Dr. Carol Herbert, Dean of Western's Faculty of Medicine & Dentistry says, "Many Western faculty members are internationally recognized for pain research from bench to bedside. The Earl Russell Chair provides the vehicle for us to bring together those with expertise in pain research and management to build knowledge and improve treatment for patients. We are delighted Dr. Morley-Forster has taken up the challenge, turning her energy and skills to developing both training for practitioners and integrated research initiatives."

The generosity of Dr.

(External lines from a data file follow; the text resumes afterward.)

(** *** The operating system and the libraries behind the index

    [fs] is the state of the file system, as far as the reference folder
    and the index location go.  Existence tests, listing and the loaders
    read it; initialising the embeddings, splitting and
    [FAISS.from_documents] work in memory; the two writers,
    [os.makedirs(..., exist_ok=True)] and [FAISS.save_local], return the
    state they leave behind, also when they raise. *)
Class Platform {VS : VectorStore} : Type :=
  { fs : Type;
    Embeddings : Type;
    os_path_exists : fs -> string -> bool;
    os_listdir : fs -> string -> result (list string);
    os_makedirs : string -> fs -> result unit * fs;
    HuggingFaceEmbeddings : string -> result Embeddings;
    PyPDFLoader_load : fs -> string -> result (list Document);
    TextLoader_load : fs -> string -> result (list Document);
    split_documents : Z -> Z -> list Document -> result (list Document);
    FAISS_from_documents : list Document -> Embeddings -> result FAISS;
    FAISS_save_local : FAISS -> string -> fs -> result unit * fs;
    FAISS_load_local : fs -> string -> Embeddings -> result FAISS }.

Section BuildLoad.
Context {VS : VectorStore} {P : Platform}.

(** The body of [for fname in os.listdir(legal_folder)] for one name. *)
Definition load_file (disk : fs) (legal_folder fname : string)
  : result (list Document) :=
  let path := path_join legal_folder fname in
  if endswith (lower fname) ".pdf" then PyPDFLoader_load disk path
  else if endswith (lower fname) ".txt" then TextLoader_load disk path
  else Ok [].

(** The loop: [docs.extend(...)] for every name, in listing order; the
    first loader that raises ends it. *)
Fixpoint load_files (disk : fs) (legal_folder : string)
  (names : list string) (docs : list Document)
  : result (list Document) :=
  match names with
  | [] => Ok docs
  | fname :: rest =>
      bind (load_file disk legal_folder fname)
           (fun loaded =>
              load_files disk legal_folder rest (docs ++ loaded))
  end.

(** [os.listdir] and the loop together: the raw documents. *)
Definition load_corpus (disk : fs) (legal_folder : string)
  : result (list Document) :=
  bind (os_listdir disk legal_folder)
       (fun names => load_files disk legal_folder names []).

Earl Russell, Western professor emeritus and alumnus (MD '50), established the Chair. His interest in pain management began as a young doctor serving in the Royal Canadian Army Medical Corps during the Korean War. He worked in the post-operative ward of the 8055th Mobile Army Surgical Hospital - the same unit from which thoracic surgeon and author Richard Hooker took his inspiration to write his famous novel, MASH.

Today, Dr. Russell, age 82, devotes three days a week to providing pain relief for some 80 patients per week who visit him at two busy rural clinics in Ingersoll and Newbury, Ontario.